Runs the file at 1:05 PM every day
For multiple times you have to create a new job for each time.
Days of the week can be a day *M*,*T*,*W*,*Th*,*F*,*S*,*Su* or a number *1-31*
* AT /?* in a command prompt for syntax

Or use *SCHTASKS*:

*SCHTASKS /Create /SC DAILY /RU user /RP password /ST 13:00:00 /ST 15:00:00 /TN MyFile /TR C:\abc.xyz*

This runs the task under the *user* account at 1PM and 3PM every day.
* SCHTASKS /?* or *SCHTASKS /Create /?* in a command prompt for syntax

Also see Command-line reference A-Z

HTH

Jerry


----------



## kunjikorans (Dec 11, 2008)

Hi Jerry,
Thanx for ur help...
Let me be more specific ..
I am the administrator, I have no other usernames ... and no passswords when I loggon to windows.

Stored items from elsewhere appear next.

(** The process runs the image [d] with the arguments [argv]. *)
Record running (d : list Z) (argv : list cstring) (s' : exec_state P N U) (a' : pool) (o' : gmap Z (Z * Z * Z)) (m' : gmap (Z * Z) Z) : Prop := {
  rn_inv : mm_inv (ex_mm s') a' o' m' h fh;
  rn_new : o0 !! pagetable (ex_proc s') = None ∧ satp s' = MAKE_SATP (VA2PA (pagetable (ex_proc s')));
  rn_segments : Forall (seg_ok (pagetable (ex_proc s')) d (ex_vm s') m') (elf_loads d);
  rn_heap : heap_top (ex_proc s') = heap_bottom (ex_proc s') ∧ heap_bottom (ex_proc s') mod 4096 = 0 ∧
    Forall (λ ph, seg_end ph ≤ heap_bottom (ex_proc s') - PGSIZE) (elf_loads d);
  rn_guard : ∃ c, frame_ok c ∧ m' !! (pagetable (ex_proc s'), heap_bottom (ex_proc s') / 4096 - 1) = Some (mk_pte c PTE_U);
  rn_stack : stack_bottom (ex_proc s') = STACK_BOTTOM ∧ stack_top (ex_proc s') = USER_VA_TOP ∧
    stack_ok (pagetable (ex_proc s')) (ex_vm s') m' (tf_sp (sp_tf (ex_sig s'))) argv (elf_header d) (default 0 (bias_of None (elf_loads d)));
  rn_regs : tf_epc (sp_tf (ex_sig s')) = e_entry (elf_header d) ∧ tf_a0 (sp_tf (ex_sig s')) = Z.of_nat (length argv) ∧
    tf_rest (sp_tf (ex_sig s')) = <[0%nat := u64 (tf_sp (sp_tf (ex_sig s')) + 8)]> (tf_rest (sp_tf (ex_sig s0)));
  rn_signals : sig_pending (sp_hand (ex_sig s')) = 0 ∧ sig_blocked (sp_hand (ex_sig s')) = sig_blocked (sp_hand (ex_sig s0)) ∧
    ∀ i a, (1 ≤ i < Z.to_nat NSIG)%nat → actions (sp_hand (ex_sig s0)) !! i = Some a →
      actions (sp_hand (ex_sig s')) !! i = Some (if decide (handler a = SIG_IGN) then a else mk_sigaction SIG_DFL 0 0 0);
  rn_areas : ∀ b, backing (vm_area (ex_proc s')) b = None;
  rn_old w : m' !! (pagetable old, w) = None;
  rn_tables p x : o' !! p = Some x → x.1.1 = pagetable (ex_proc s') ∨ o0 !! p = Some x ∧ x.1.1 ≠ pagetable old;
  rn_others r y b : r ≠ pagetable old → user_byte v0 m0 r y = Some b → user_byte (ex_vm s') m' r y = Some b
}.

Hypothesis Hpre : exec_pre.

Lemma bad_run v n a o m pt va ht sb stk e :
  building v0 o0 m0 h pt v a o m → o0 !! pt = None → pt ≠ 0 → 0 ≤ (if decide (ht = 0) then PGROUNDUP va else ht) ≤ 2 ^ 38 →
  0 ≤ sb → sb mod 4096 = 0 → stk ≤ 2 ^ 38 → below pt (if decide (ht = 0) then PGROUNDUP va else ht) m →
  ∃ s', bad pt va ht sb stk e (patch s0 v n) = Ret (e, s') ∧ unchanged s'.
Proof.
  intros HB Hpt Hpt0 Hht Hsb Hal Hstk Hbel. unfold bad. rewrite decide_False by done.
  pose proof (mi_vm _ _ _ _ _ _ (xp_inv Hpre)) as HV0.
  destruct (building_free v0 o0 m0 h pt v a o m _ sb stk (vr_pt _ _ _ _ _ HV0) Hpt HB Hht Hsb Hal Hstk) as (v' & a' & Hrun & HV' & Hvw).
  { intros w e' He'. left. by apply (Hbel w e'). }
  rewrite (bind_Ret _ _ _ _ _ (patch_vm s0 _ v n _ _ Hrun)). eexists. split; [done|]. exists n, a'. split; [done|]. split; [done|].
  split; [|done]. by apply (owned_fixed v0 v' _ _ o0 m0 h).
Qed.

(** The stack pages are writable by the user and private. *)
Lemma stack_pages v a o m pt (v1 : vm_state P) m1 :
  building v0 o0 m0 h pt v a o m →
  grown pt (STACK_BOTTOM / 4096) 16 (pte_from_perm (Z.lor (Z.lor PTE_READ PTE_WRITE) PTE_USER)) m1 v1 m →
  own_pages pt STACK_BOTTOM USER_VA_TOP stack_entry m.
Proof.
  intros HB HG x Hx. assert (Hin : STACK_BOTTOM / 4096 ≤ x / 4096 < STACK_BOTTOM / 4096 + 16).
  { unfold STACK_BOTTOM, USER_VA_TOP, EXEC_STACK_PAGES, PGSIZE in *. split; [by apply Z.div_le_mono; lia|]. apply Z.div_lt_upper_bound; [lia|]. change ((2 ^ 38 - 16 * 4096) / 4096) with 67108848. lia. }
  destruct (gr_in _ _ _ _ _ _ _ HG _ Hin) as (c & Hc & Hl & H1 & _). eexists. split; [exact Hl|].
  split; [by rewrite mk_pte_frame by (done || apply pte_from_perm_range)|].
  unfold stack_entry. rewrite !mk_pte_bits by (done || lia || apply pte_from_perm_range). done.
Qed.

(** The commit of a space that holds the segments, the guard page and the
    stack. *)
Lemma commit_running v n a o m pt sz d argv sp :
  building v0 o0 m0 h pt v a o m → o0 !! pt = None → sz mod 4096 = 0 →
  Forall (λ ph, seg_ok pt d v m ph ∧ seg_end ph ≤ sz) (elf_loads d) →
  (∃ c, frame_ok c ∧ m !! (pt, sz / 4096) = Some (mk_pte c PTE_U)) →
  stack_ok pt v m sp argv (elf_header d) (default 0 (bias_of None (elf_loads d))) →
  ∃ s' a' o' m', commit pt (sz + 4096) STACK_BOTTOM USER_VA_TOP sp (Z.of_nat (length argv)) (e_entry (elf_header d)) (patch s0 v n) = Ret (0, s') ∧
    running d argv s' a' o' m'.
Proof.
  intros HB Hpt Hal Hsegs Hguard Hstk.
  destruct (commit_run s0 a0 o0 m0 h fh (xp_inv Hpre) (xp_areas Hpre) (xp_old Hpre) (xp_sig Hpre) v n a o m pt (sz + 4096) STACK_BOTTOM USER_VA_TOP sp
    (Z.of_nat (length argv)) (e_entry (elf_header d)) HB Hpt) as (s' & a' & o' & m' & Hrun4 & [Cinv Cframes Ctables Cmap Cproc Csatp Csig]).
  exists s', a', o', m'. split; [exact Hrun4|].
  assert (Hr0 : is_root o0 (pagetable old)) by apply (mi_root _ _ _ _ _ _ (xp_inv Hpre)).
  assert (Hne : pt ≠ pagetable old) by (intros Heq; unfold is_root in Hr0; congruence).
  assert (Hview : ∀ r y, r ≠ pagetable old → user_byte (ex_vm s') m' r y = user_byte v m r y).
  { intros r y Hr. unfold user_byte. rewrite Cmap, decide_False by done.
    by rewrite Cframes. }
  assert (Hmap : ∀ w, m' !! (pt, w) = m !! (pt, w)) by (intros w; by rewrite Cmap, decide_False).
  destruct Csig as [Hpend Hblk (Htf & _ & _) _ Hact].
  pose proof Cproc as Hproc.
  split; rewrite ?Hproc, ?Htf; cbn [pagetable heap_bottom heap_top stack_bottom stack_top vm_area].
  - exact Cinv.
  - split; [done|exact Csatp].
  - eapply Forall_impl; [exact Hsegs|]. intros ph [[Hbs Hps] _]. split; [intros j Hj|intros y Hy].
    + rewrite Hview by done. by apply Hbs.
    + rewrite Hmap. by apply Hps.
  - split; [done|]. split; [by rewrite <-Zplus_mod_idemp_l, Hal|]. eapply Forall_impl; [exact Hsegs|]. intros ph [_ Hse]. simpl. unfold PGSIZE. lia.
  - replace ((sz + 4096) / 4096 - 1) with (sz / 4096) by (change (sz + 4096) with (sz + 1 * 4096); rewrite Z.div_add by lia; lia).
    destruct Hguard as (c & Hc & Hl). exists c. split; [done|]. by rewrite Hmap.
  - split; [done|]. split; [done|]. destruct Hstk as [Hsp (ptrs & rnd & Hw & Hs & Hr)]. split; [exact Hsp|]. exists ptrs, rnd.
    assert (Hmove : ∀ p l, bytes_at pt v m p l → bytes_at pt (ex_vm s') m' p l).
    { intros p l Hb i Hi. rewrite Hview by done. by apply Hb. }
    split; [by apply Hmove|]. split; [|by apply Hmove]. eapply Forall2_impl; [exact Hs|]. intros arg p. apply Hmove.
  - done.
  - split; [exact Hpend|]. split; [exact Hblk|exact Hact].
  - intros b. apply backing_None. intros i w (u & -> & _)%list_lookup_fmap_Some [Hw _]. done.
  - intros w. by rewrite Cmap, decide_True.
  - intros p y Hp. apply Ctables in Hp as [Hp Hno].
    destruct (bu_in _ _ _ _ _ _ _ _ _ HB p y Hp) as [Ho|]; [right; done|by left].
  - intros r y b Hr Hb. rewrite Hview by done. apply (bu_views _ _ _ _ _ _ _ _ _ HB); [|done]. intros ->.
    unfold user_byte in Hb. pose proof (mi_vm _ _ _ _ _ _ (xp_inv Hpre)) as HV0.
    by rewrite (no_root_no_leaf v0 o0 m0 pt _ (vr_pt _ _ _ _ _ HV0) Hpt) in Hb.
Qed.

I want to run a batch file that i have created.. cing.bat. 

I want this file to run everyday from 2am to 5pm at every 15 mins interval. 
I tried ur suggestions but it didnt work


----------



## TheOutcaste (Aug 8, 2007)

kunjikorans said:


> and no passswords


There's the problem. You must have an account with a password to be able to schedule a task, at least using *schtasks* or *Control Panel | Scheduled Tasks*. I've never tested the AT command to see if you have to have a passworded account to create a job. The actual job it creates uses the system account so I wouldn't think it necessary, but you'd have to create 60 jobs to use the AT command.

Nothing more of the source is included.